What you will do = Each line below from the one containing "ensure_accessibility_permission ;&" through the one containing "Definition supports_native_action (element" is to be given again exactly, and no line outside that span.

Exercise material =
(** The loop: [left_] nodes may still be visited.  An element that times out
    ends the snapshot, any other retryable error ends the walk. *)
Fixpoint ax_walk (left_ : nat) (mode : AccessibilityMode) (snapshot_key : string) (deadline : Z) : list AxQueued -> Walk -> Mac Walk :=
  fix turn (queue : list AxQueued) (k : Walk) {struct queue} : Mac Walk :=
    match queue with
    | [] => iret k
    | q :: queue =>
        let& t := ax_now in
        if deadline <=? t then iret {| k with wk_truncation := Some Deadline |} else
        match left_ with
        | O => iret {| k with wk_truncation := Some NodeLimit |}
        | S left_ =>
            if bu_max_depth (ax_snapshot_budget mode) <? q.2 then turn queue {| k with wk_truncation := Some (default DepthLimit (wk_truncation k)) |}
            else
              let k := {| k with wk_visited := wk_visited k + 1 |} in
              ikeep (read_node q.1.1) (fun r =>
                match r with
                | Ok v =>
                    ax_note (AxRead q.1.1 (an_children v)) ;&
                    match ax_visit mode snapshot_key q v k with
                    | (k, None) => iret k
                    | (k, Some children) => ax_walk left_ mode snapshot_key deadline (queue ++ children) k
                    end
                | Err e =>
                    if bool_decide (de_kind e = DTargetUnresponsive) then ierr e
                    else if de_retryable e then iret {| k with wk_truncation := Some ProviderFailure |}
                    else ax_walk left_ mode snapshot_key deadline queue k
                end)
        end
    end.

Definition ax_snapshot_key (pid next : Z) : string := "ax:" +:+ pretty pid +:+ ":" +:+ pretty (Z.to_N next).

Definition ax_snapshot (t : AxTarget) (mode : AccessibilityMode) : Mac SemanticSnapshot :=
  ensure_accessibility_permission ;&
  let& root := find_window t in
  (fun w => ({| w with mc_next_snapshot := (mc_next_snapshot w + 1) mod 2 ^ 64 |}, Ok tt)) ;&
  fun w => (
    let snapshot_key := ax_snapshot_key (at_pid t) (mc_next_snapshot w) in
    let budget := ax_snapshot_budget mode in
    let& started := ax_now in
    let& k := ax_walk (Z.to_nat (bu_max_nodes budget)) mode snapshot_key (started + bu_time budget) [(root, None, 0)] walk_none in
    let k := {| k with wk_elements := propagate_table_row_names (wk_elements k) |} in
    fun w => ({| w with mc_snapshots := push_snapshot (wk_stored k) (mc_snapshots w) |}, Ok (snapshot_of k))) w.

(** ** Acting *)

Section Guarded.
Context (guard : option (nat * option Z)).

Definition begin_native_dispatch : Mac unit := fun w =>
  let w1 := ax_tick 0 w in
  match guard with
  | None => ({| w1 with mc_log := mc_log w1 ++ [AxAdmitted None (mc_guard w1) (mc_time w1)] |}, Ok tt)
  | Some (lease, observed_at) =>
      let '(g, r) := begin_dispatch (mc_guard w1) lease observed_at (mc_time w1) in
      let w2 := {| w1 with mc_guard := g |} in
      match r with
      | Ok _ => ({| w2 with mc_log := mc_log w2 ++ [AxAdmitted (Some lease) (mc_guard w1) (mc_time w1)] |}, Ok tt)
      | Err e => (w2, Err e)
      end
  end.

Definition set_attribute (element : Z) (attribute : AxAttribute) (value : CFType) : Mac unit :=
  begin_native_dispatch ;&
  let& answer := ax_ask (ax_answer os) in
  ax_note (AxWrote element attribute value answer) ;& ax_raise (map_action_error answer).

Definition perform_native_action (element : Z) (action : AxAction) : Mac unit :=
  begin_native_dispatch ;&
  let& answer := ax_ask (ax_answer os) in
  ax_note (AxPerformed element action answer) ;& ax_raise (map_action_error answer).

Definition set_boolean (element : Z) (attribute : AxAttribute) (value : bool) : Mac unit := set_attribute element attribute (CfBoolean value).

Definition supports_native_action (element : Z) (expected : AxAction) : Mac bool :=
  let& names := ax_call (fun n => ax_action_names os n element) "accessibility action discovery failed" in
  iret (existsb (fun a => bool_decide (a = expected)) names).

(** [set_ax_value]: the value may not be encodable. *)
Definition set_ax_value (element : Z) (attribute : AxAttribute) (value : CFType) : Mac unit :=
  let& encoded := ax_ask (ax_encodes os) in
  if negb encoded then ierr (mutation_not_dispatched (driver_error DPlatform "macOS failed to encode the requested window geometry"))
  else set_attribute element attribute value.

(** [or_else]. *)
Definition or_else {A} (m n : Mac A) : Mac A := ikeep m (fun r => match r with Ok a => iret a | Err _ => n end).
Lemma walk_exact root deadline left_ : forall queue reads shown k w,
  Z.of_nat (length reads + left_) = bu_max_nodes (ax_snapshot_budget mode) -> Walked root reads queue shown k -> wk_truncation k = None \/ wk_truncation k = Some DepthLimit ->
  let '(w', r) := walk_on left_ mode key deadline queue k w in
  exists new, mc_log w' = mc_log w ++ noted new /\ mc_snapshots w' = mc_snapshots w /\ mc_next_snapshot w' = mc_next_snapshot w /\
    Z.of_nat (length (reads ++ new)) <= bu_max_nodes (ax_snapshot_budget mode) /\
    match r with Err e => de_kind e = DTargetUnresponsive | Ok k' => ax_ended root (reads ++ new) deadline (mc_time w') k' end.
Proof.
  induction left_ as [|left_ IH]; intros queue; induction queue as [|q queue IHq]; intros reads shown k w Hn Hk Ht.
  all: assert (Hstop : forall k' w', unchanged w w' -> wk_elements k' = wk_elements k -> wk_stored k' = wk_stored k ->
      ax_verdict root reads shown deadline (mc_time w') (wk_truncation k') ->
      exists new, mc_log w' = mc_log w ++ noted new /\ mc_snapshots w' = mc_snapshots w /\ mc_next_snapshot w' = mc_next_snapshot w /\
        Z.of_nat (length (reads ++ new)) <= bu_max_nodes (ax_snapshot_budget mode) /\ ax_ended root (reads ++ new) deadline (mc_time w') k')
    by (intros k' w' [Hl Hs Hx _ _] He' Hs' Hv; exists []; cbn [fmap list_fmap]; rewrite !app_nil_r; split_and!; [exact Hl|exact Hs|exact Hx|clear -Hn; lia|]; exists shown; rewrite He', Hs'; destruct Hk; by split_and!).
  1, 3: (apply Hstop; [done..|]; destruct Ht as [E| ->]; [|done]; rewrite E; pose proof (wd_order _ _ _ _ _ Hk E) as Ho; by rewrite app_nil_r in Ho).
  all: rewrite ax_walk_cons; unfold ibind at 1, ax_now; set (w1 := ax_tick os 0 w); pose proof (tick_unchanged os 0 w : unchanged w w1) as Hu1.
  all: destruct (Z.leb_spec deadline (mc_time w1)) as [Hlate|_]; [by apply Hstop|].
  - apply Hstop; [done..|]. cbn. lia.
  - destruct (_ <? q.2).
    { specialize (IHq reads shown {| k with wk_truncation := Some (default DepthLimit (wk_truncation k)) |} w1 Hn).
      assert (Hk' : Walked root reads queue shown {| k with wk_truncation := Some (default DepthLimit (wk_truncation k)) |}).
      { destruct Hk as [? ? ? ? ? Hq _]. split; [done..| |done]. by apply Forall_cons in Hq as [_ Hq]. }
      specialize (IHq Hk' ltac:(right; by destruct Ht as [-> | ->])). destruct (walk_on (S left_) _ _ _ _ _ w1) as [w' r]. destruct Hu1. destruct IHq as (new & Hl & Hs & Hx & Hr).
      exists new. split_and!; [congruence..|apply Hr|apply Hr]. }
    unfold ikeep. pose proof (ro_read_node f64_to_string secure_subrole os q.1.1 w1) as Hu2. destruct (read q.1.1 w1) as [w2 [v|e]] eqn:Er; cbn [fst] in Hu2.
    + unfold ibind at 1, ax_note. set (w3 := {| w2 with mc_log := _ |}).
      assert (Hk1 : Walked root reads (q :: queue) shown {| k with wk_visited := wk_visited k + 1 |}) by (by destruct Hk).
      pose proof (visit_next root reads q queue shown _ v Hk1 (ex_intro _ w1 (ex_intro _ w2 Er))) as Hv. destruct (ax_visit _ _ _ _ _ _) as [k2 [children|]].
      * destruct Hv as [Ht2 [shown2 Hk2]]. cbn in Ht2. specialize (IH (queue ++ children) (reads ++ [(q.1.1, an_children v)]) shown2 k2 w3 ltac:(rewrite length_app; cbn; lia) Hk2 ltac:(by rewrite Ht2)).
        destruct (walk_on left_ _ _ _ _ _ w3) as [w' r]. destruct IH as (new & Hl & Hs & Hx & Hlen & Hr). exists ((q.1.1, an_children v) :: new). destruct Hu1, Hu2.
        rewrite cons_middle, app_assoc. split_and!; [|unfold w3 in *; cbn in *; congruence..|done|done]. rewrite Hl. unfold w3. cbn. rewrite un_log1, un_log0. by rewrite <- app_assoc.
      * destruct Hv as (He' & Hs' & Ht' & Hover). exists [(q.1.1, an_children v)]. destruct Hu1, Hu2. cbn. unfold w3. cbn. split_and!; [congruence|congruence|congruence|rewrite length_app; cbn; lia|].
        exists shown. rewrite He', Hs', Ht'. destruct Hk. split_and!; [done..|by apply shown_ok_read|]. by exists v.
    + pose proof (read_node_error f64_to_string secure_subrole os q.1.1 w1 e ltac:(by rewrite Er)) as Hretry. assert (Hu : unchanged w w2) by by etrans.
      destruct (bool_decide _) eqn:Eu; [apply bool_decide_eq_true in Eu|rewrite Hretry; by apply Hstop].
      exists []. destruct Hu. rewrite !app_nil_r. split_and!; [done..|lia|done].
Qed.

Exercise output =
  ensure_accessibility_permission ;&
  let& root := find_window t in
  (fun w => ({| w with mc_next_snapshot := (mc_next_snapshot w + 1) mod 2 ^ 64 |}, Ok tt)) ;&
  fun w => (
    let snapshot_key := ax_snapshot_key (at_pid t) (mc_next_snapshot w) in
    let budget := ax_snapshot_budget mode in
    let& started := ax_now in
    let& k := ax_walk (Z.to_nat (bu_max_nodes budget)) mode snapshot_key (started + bu_time budget) [(root, None, 0)] walk_none in
    let k := {| k with wk_elements := propagate_table_row_names (wk_elements k) |} in
    fun w => ({| w with mc_snapshots := push_snapshot (wk_stored k) (mc_snapshots w) |}, Ok (snapshot_of k))) w.

(** ** Acting *)

Section Guarded.
Context (guard : option (nat * option Z)).

Definition begin_native_dispatch : Mac unit := fun w =>
  let w1 := ax_tick 0 w in
  match guard with
  | None => ({| w1 with mc_log := mc_log w1 ++ [AxAdmitted None (mc_guard w1) (mc_time w1)] |}, Ok tt)
  | Some (lease, observed_at) =>
      let '(g, r) := begin_dispatch (mc_guard w1) lease observed_at (mc_time w1) in
      let w2 := {| w1 with mc_guard := g |} in
      match r with
      | Ok _ => ({| w2 with mc_log := mc_log w2 ++ [AxAdmitted (Some lease) (mc_guard w1) (mc_time w1)] |}, Ok tt)
      | Err e => (w2, Err e)
      end
  end.

Definition set_attribute (element : Z) (attribute : AxAttribute) (value : CFType) : Mac unit :=
  begin_native_dispatch ;&
  let& answer := ax_ask (ax_answer os) in
  ax_note (AxWrote element attribute value answer) ;& ax_raise (map_action_error answer).

Definition perform_native_action (element : Z) (action : AxAction) : Mac unit :=
  begin_native_dispatch ;&
  let& answer := ax_ask (ax_answer os) in
  ax_note (AxPerformed element action answer) ;& ax_raise (map_action_error answer).

Definition set_boolean (element : Z) (attribute : AxAttribute) (value : bool) : Mac unit := set_attribute element attribute (CfBoolean value).

Definition supports_native_action (element : Z) (expected : AxAction) : Mac bool :=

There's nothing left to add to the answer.